My son writes to me... 

"Dad, I have my old desk top back and am in the process of getting it back up to snuff. 
Do you know much about upgrading BIOS drivers?" 

I know from nothing about BIOS updates. Can anyone point us in the right direction?

TIA for any help.

Nick :smoking:


----------



## Bogy (Mar 23, 2002)

And unless you absolutely have to, you leave the sucker alone!


----------



## Nick (Apr 23, 2002)

Thanks. I've passed both comments on
to my son. Personally, I tend to go with
Bogy's philosophy - if it ain't broke, don't fix it.
But son is more of a tinkerer than I am.
I tossed a busted laptop his way and darned
if he didn't fix it right up - not unlike the $12.62
clunker I picked up at Goodwill and brought back to life (resurrected?)

Thanks again Mark & Bogy.


----------



## gcutler (Mar 23, 2002)

In the old days as close as the Pentium 90, you might have had to open up the machine and move a jumper before you could do a bios upgrade (Plenty still around for those Y2K upgrade days). Something like that and I leave it alone. 

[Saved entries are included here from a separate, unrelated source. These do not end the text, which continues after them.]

(** Reconciling a book whose notes are all in the side tables orders
    every one of them. *)
Lemma reconcile_book_perm st k hs :
  dict_get (pub_hashes st) k = Some hs -> hs <> [] -> book_ok st hs = true ->
  exists st' hs',
    reconcile_book st k = Ok st' /\
    dict_get (pub_hashes st') k = Some hs' /\ hs' ≡ₚ hs.
Proof.
  intros Hk Hne Hok. destruct hs as [|first hs0] eqn:Hhs; [done|].
  rewrite <- Hhs in *.
  assert (hs !! 0 = Some first) as Hfirst by (by rewrite Hhs).
  destruct (note_known_spec st first) as (? & ? & loc0 & ? & _ & _ & Hloc0 & _).
  { eapply book_ok_elem; [done|]. rewrite Hhs. by left. }
  destruct (contains (lit "loc. ") loc0) eqn:Hb1;
    [|destruct (contains (lit "p.") loc0) eqn:Hb2].
  - eexists _, _. split; [by eapply reconcile_book_loc|].
    split; [simpl; apply dict_get_set_eq|apply sort_on_perm].
  - eexists _, _. split; [by eapply reconcile_book_page|].
    split; [simpl; apply dict_get_set_eq|apply sort_on_perm].
  - exists (print k st), hs. split; [by eapply reconcile_book_other|]. done.
Qed.

(** C7. A selected book whose hashes are all in the index writes nothing;
    otherwise the notes written are, in order, those whose hash is not in
    the index and whose text is not empty, each as its comment line and
    its text, after the header of the file.  A note of the book is written
    exactly when its hash is not in the index and its text is not empty:
    then its two writes are the line of its location and date, with the
    author and the title in the shared file, and its text after a [>] and
    before a rule; a note in the index or with an empty text gets no write.
    Such notes are parsed and ordered all the same: the parser files every
    record it reads in its book, and the reconciler orders the whole list
    of the book, neither looking at the index or at the text. *)
Theorem dedup_gate nfkd today st existing_hashes selected_titles outdir key
    title texts author hs :
  dict_get (pub_title st) key = Some title ->
  existsb (str_eqb title) selected_titles = true ->
  dict_get (pub_notes st) key = Some texts ->
  dict_get (pub_author st) key = Some author ->
  dict_get (pub_hashes st) key = Some hs ->
  book_ok st hs = true ->
  (forallb (dict_mem existing_hashes) hs = true ->
   write_book nfkd today st existing_hashes selected_titles outdir key = Ok None) /\
  (forallb (dict_mem existing_hashes) hs = false ->
   exists outfile short,
     write_book nfkd today st existing_hashes selected_titles outdir key
     = Ok (Some (outfile,
                 header today short (dict_mem outdir outfile) author title
                 ++ concat (map (block_of st short author title)
                                (List.filter (written st existing_hashes) hs))))) /\
  (forall h,
     written st existing_hashes h = true <->
     dict_get existing_hashes h = None /\
     default [] (dict_get (notes st) h) <> []) /\
  (forall short h,
     h ∈ hs ->
     write_note st existing_hashes short author title h
     = Ok (if written st existing_hashes h
           then block_of st short author title h else [])) /\
  (forall short h,
     block_of st short author title h
     = [(if short : bool
         then (default [] (dict_get (locations st) h) ++ lit " ; "
               ++ default [] (dict_get (dates st) h))
              ++ lit " ; " ++ author ++ lit " ; " ++ title
         else default [] (dict_get (locations st) h) ++ lit " ; "
              ++ default [] (dict_get (dates st) h)) ++ nl;
        lit ">" ++ default [] (dict_get (notes st) h) ++ nl ++ lit "---" ++ nl
        ++ nl]) /\
  (forall dateutil_str line ls st1 line' ls' st2,
     parse_record dateutil_str line ls st1 = Next line' ls' st2 ->
     exists h,
       last (hashes_of st2 (strip line)) = Some h /\
       is_Some (dict_get (notes st2) h)) /\
  (hs <> [] ->
   exists st' hs',
     reconcile_book st key = Ok st' /\
     dict_get (pub_hashes st') key = Some hs' /\ hs' ≡ₚ hs).
Proof.
  intros Ht Hsel Hn Ha Hh Hok.
  pose proof (write_book_spec nfkd today st existing_hashes selected_titles
                outdir key title texts author hs Ht Hsel Hn Ha Hh Hok) as Hw.
  cbv zeta in Hw. split; [|split; [|split; [|split; [|split; [|split]]]]].
  - intros Hall. by rewrite Hall in Hw.
  - intros Hsome. rewrite Hsome in Hw. eauto.
  - intros h. unfold written, is_new, dict_mem.
    rewrite andb_true_iff, !negb_true_iff. split.
    + intros [Hnew Hne]. split; [by destruct (dict_get existing_hashes h)|].
      intros Hnil. by rewrite Hnil, str_eqb_refl in Hne.
    + intros [-> Hne]. split; [done|]. by apply str_eqb_ne.
  - intros short h Hin. apply write_note_known. by eapply book_ok_elem.
  - intros short h. unfold block_of, note_block, comment_of. by destruct short.
  - intros dp line ls st1 line' ls' st2 Hrec.
    apply parse_record_next in Hrec
      as (m & ms & raw & rest & h & _ & _ & _ & Hst & _).
    apply store_note_spec in Hst as (old & _ & Hhs & _ & _ & Hnote & _).
    exists h. unfold hashes_of. rewrite Hhs, Hnote. simpl.
    split; [apply last_snoc|done].
  - intros Hne. by apply reconcile_book_perm.
Qed.

Lemma dedup_gate_witness :
  (forallb (dict_mem (scan earlier_outdir))
     [lit "0047e284"; lit "07f938c3"; lit "7708a9c0"] = true ->
   write_book nfkd_ascii today_example walden_state (scan earlier_outdir)
     [lit "Walden"] earlier_outdir walden = Ok None) /\
  (forallb (dict_mem (scan earlier_outdir))
     [lit "0047e284"; lit "07f938c3"; lit "7708a9c0"] = false ->
   exists outfile short,
     write_book nfkd_ascii today_example walden_state (scan earlier_outdir)
       [lit "Walden"] earlier_outdir walden
     = Ok (Some (outfile,
                 header today_example short (dict_mem earlier_outdir outfile)
                   (lit "Henry David Thoreau") (lit "Walden")
                 ++ concat (map (block_of walden_state short
                                   (lit "Henry David Thoreau") (lit "Walden"))
                                (List.filter
                                   (written walden_state (scan earlier_outdir))
                                   [lit "0047e284"; lit "07f938c3";
                                    lit "7708a9c0"]))))) /\
  (forall h,
     written walden_state (scan earlier_outdir) h = true <->
     dict_get (scan earlier_outdir) h = None /\
     default [] (dict_get (notes walden_state) h) <> []) /\
  (forall short h,
     h ∈ [lit "0047e284"; lit "07f938c3"; lit "7708a9c0"] ->
     write_note walden_state (scan earlier_outdir) short
       (lit "Henry David Thoreau") (lit "Walden") h
     = Ok (if written walden_state (scan earlier_outdir) h
           then block_of walden_state short (lit "Henry David Thoreau")
                  (lit "Walden") h
           else [])) /\
  (forall short h,
     block_of walden_state short (lit "Henry David Thoreau") (lit "Walden") h
     = [(if short : bool
         then (default [] (dict_get (locations walden_state) h) ++ lit " ; "
               ++ default [] (dict_get (dates walden_state) h))
              ++ lit " ; " ++ lit "Henry David Thoreau" ++ lit " ; "
              ++ lit "Walden"
         else default [] (dict_get (locations walden_state) h) ++ lit " ; "
              ++ default [] (dict_get (dates walden_state) h)) ++ nl;
        lit ">" ++ default [] (dict_get (notes walden_state) h) ++ nl
        ++ lit "---" ++ nl ++ nl]) /\
  (forall dateutil_str line ls st1 line' ls' st2,
     parse_record dateutil_str line ls st1 = Next line' ls' st2 ->
     exists h,
       last (hashes_of st2 (strip line)) = Some h /\
       is_Some (dict_get (notes st2) h)) /\
  ([lit "0047e284"; lit "07f938c3"; lit "7708a9c0"] <> [] ->
   exists st' hs',
     reconcile_book walden_state walden = Ok st' /\
     dict_get (pub_hashes st') walden = Some hs' /\
     hs' ≡ₚ [lit "0047e284"; lit "07f938c3"; lit "7708a9c0"]).
Proof.
  apply (dedup_gate nfkd_ascii today_example walden_state (scan earlier_outdir)
           [lit "Walden"] earlier_outdir walden (lit "Walden")
           [lit "I went to the woods because I wished to live deliberately.";
            lit "Our life is frittered away by detail.";
            lit "The mass of men lead lives of quiet desperation."]
           (lit "Henry David Thoreau"));
    vm_compute; reflexivity.
Defined.

(** Only the third note of Walden is written into the file of the
    example, which exists already and gets no header. *)
Example walden_third_note_written :
  write_book nfkd_ascii today_example walden_state (scan earlier_outdir)
    [lit "Walden"] earlier_outdir walden
  = Ok (Some (lit "Henry David Thoreau - Walden.md",
              [lit "loc. 1-5 ; 2024-01-02 09:00:00" ++ nl;
               lit ">The mass of men lead lives of quiet desperation." ++ nl
               ++ lit "---" ++ nl ++ nl])).
Proof. vm_compute. reflexivity. Qed.

(** C2, as stated, fails: Walden has three notes of which one is new, and
    that one goes to the book's own file. *)
Lemma routing_not_by_new_notes :
  ~ routed_by_new_notes nfkd_ascii today_example walden_state
      (scan earlier_outdir) [lit "Walden"] earlier_outdir walden.
Proof.
  intros H. edestruct H as [_ Hshort]; [vm_compute; reflexivity|].
  assert (count_new (scan earlier_outdir) (hashes_of walden_state walden) <= 2)
    as Hnew by (vm_compute; lia).
  specialize (Hshort Hnew). vm_compute in Hshort. discriminate Hshort.
Qed.

(** C2, amended. A selected book that produces output goes to the shared
    file of short notes exactly when it has at most two notes in all,
    whether new or not, and to its own file otherwise. *)
Theorem short_routing nfkd today st existing_hashes selected_titles outdir key
    title texts author hs :
  dict_get (pub_title st) key = Some title ->
  existsb (str_eqb title) selected_titles = true ->
  dict_get (pub_notes st) key = Some texts ->
  dict_get (pub_author st) key = Some author ->
  dict_get (pub_hashes st) key = Some hs ->
  book_ok st hs = true ->
  forallb (dict_mem existing_hashes) hs = false ->
  exists ws,
    write_book nfkd today st existing_hashes selected_titles outdir key
    = Ok (Some (getvalidfilename nfkd
                  (if length texts <=? 2 then lit "short_notes.md"
                   else author ++ lit " - " ++ strip (short_title_of title)
                        ++ lit ".md"),
                ws))
    /\ exists newfile body,
         ws = header today (length texts <=? 2) newfile author title ++ body.
Proof.
  intros Ht Hsel Hn Ha Hh Hok Hnew.
  pose proof (write_book_spec nfkd today st existing_hashes selected_titles
                outdir key title texts author hs Ht Hsel Hn Ha Hh Hok) as Hw.
  cbv zeta in Hw. rewrite Hnew in Hw. unfold routing in Hw.
  destruct (Nat.ltb_spec 2 (length texts)) as [Hlong|Hshort].
  - rewrite (proj2 (Nat.leb_gt _ _)) by lia. cbn [fst snd] in Hw.
    eexists. split; [exact Hw|]. eexists _, _. reflexivity.
  - rewrite (proj2 (Nat.leb_le _ _)) by lia. cbn [fst snd] in Hw.
    eexists. split; [exact Hw|]. eexists _, _. reflexivity.
Qed.

Lemma short_routing_witness :
  exists ws,
    write_book nfkd_ascii today_example walden_state (scan earlier_outdir)
      [lit "Walden"] earlier_outdir walden
    = Ok (Some (getvalidfilename nfkd_ascii
                  (if 3 <=? 2 then lit "short_notes.md"
                   else lit "Henry David Thoreau" ++ lit " - "
                        ++ strip (short_title_of (lit "Walden")) ++ lit ".md"),
                ws))
    /\ exists newfile body,
         ws = header today_example (3 <=? 2) newfile
                (lit "Henry David Thoreau") (lit "Walden") ++ body.
Proof.
  apply (short_routing nfkd_ascii today_example walden_state
           (scan earlier_outdir) [lit "Walden"] earlier_outdir walden
           (lit "Walden")
           [lit "I went to the woods because I wished to live deliberately.";
            lit "Our life is frittered away by detail.";
            lit "The mass of men lead lives of quiet desperation."]
           (lit "Henry David Thoreau")
           [lit "0047e284"; lit "07f938c3"; lit "7708a9c0"]);
    vm_compute; reflexivity.
Defined.

(** ** Two runs in a row *)

(** A pattern anchored at the start matches nowhere else. *)
Lemma findall_from_anchored r s skip :
  findall_from (Bol :: r) s false skip = [].
Proof.
  revert skip. induction s as [|c s IH]; intros [|skip]; simpl; auto.
Qed.

(** No comment line of the writer is taken for a hash line by the scan:
    the line starts with the location string, which is empty or starts
    with loc or p, never with two dots. *)
Lemma comment_line_has_no_hash short author title note_loc note_page note_date :
  findall regex_hashline
    (comment_of short author title (locstr_of note_loc note_page) note_date ++ nl)
  = [].
Proof.
  unfold findall, comment_of, locstr_of.
  assert (forall rest : str,
            findall_from regex_hashline (lit "loc. " ++ rest) true 0 = []) as Hloc.
  { intros rest. cbn. apply findall_from_anchored. }
  assert (forall rest : str,
            findall_from regex_hashline (lit "p." ++ rest) true 0 = []) as Hp.
  { intros rest. cbn. apply findall_from_anchored. }
  assert (forall rest : str,
            findall_from regex_hashline (lit " ; " ++ rest) true 0 = []) as Hs.
  { intros rest. cbn. apply findall_from_anchored. }
  destruct note_loc as [|c note_loc], note_page as [|d note_page], short;
    repeat rewrite <- app_assoc; cbn [app];
    first [apply Hloc | apply Hp | apply Hs].
Qed.

(** C1 fails on the script: the first run writes the note with a comment
    line that holds no hash, the scan of its output finds no hash, and the
    second run takes the note for a new one and writes it again. *)
Theorem second_run_writes_again :
  exists st1 st2,
    first_run = Finished [(lit "short_notes.md", first_output)] st1 /\
    scan (outdir_of first_run) = [] /\
    second_run
      = Finished [(lit "short_notes.md", first_output ++ first_output)] st2 /\
    count_new (scan (outdir_of first_run)) (hashes_of st2 scenario_key) = 1.
Proof.
  eexists _, _. split; [vm_compute; reflexivity|].
  split; [vm_compute; reflexivity|].
  split; vm_compute; reflexivity.
Qed.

But if it is a program I can download, it makes a boot disk and away I go then the Bios upgrades are mighty easy.

One problem for a period was that if you ran the bios upgrade.exe from withing windows you could zap your bios totally (bios upgrade should only to run as boot disk, only run in windows to make the disk). Now a days the upgrade exe won't run unless in OS running from boot disk. More foolproof.


----------